That is what I have a problem with, not the personal decisions of individual women. And that's why I'm so delighted that Michael and Diana Bijon pushed to get the California laws changed to reflect the fact that there are other options besides a woman taking her husband's name or keeping her own. Because as long as it's incredibly difficult for men to change their names, it will remain incredibly easy to dismiss that option as silly and weird and just not done, limiting the choices for couples who do want to share a name to, effectively, one: following the old patriarchal tradition.

When it becomes perfectly normal for couples to consider taking either name, or keeping their own, or blending, or both hyphenating, or both taking a brand new name--when the question actually expands beyond, "Should she take his name or not, and if she doesn't, how will he feel?"--then I'll believe that women truly have a free choice when it comes to marital naming decisions.
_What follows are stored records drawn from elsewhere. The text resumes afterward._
Lemma unify_erows_refl_step n e :
  unify_refl_ok n → er_scoped [] e → er_size e < S n →
  succeeds (unify_erows type_eq var_level (S n) e e) (λ _, True).
Proof.
  intros (IHt & IHe & IHr) Hs Hn. cbn [unify_erows]. destruct e as [e d|c|]; [| |done];
    (eapply succeeds_bind; [by apply succeeds_reading|]; intros ? ->;
     eapply succeeds_bind; [by apply succeeds_reading|]; intros ? ->).
  - destruct e as [|[id o] tail|v]; try (by apply succeeds_ok).
    + assert (match o with Some t => ty_scoped [] t | None => True end ∧ er_scoped [] tail)
        as [Ho Htl] by (destruct o; simpl in Hs; tauto).
      simpl in Hn. destruct (size_pos) as (_ & _ & Hpos). specialize (Hpos tail).
      destruct n as [|n]; [lia|].
      eapply succeeds_bind; [apply succeeds_map_err, (erows_remove_first n (mkEnumRow id o))|].
      intros ? ->. eapply succeeds_bind with (P := λ _, True).
      { destruct o; [|by apply succeeds_ok]. apply succeeds_map_err, IHt; [done|lia]. }
      intros _ _. apply IHe; [done|lia].
    + by apply elem_of_nil in Hs.
  - rewrite decide_True by done. by apply succeeds_ok.
Qed.

Lemma unify_refl_is_ok n : unify_refl_ok n.
Proof.
  induction n as [|n IH]; [by split; [|split]; intros; lia|].
  split; [|split]; intros; by auto using unify_type_refl_step, unify_rrows_refl_step,
    unify_erows_refl_step.
Qed.
End unify.
End closed.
But as it is, for every Liss or Misty--who took their husbands' names freely, for personal reasons that weren't dictated by tradition or cultural pressure--there's at least one of my friend, who took her husband's name because it seemed slightly less painful than keeping her own. And I'm not okay with that.

So congratulations, Mr. and Mrs. Bijon, and thank you both for taking up this fight. Thank you for being defiantly "silly" until your state's law was changed in favor of equality.

(Via Blue Milk.)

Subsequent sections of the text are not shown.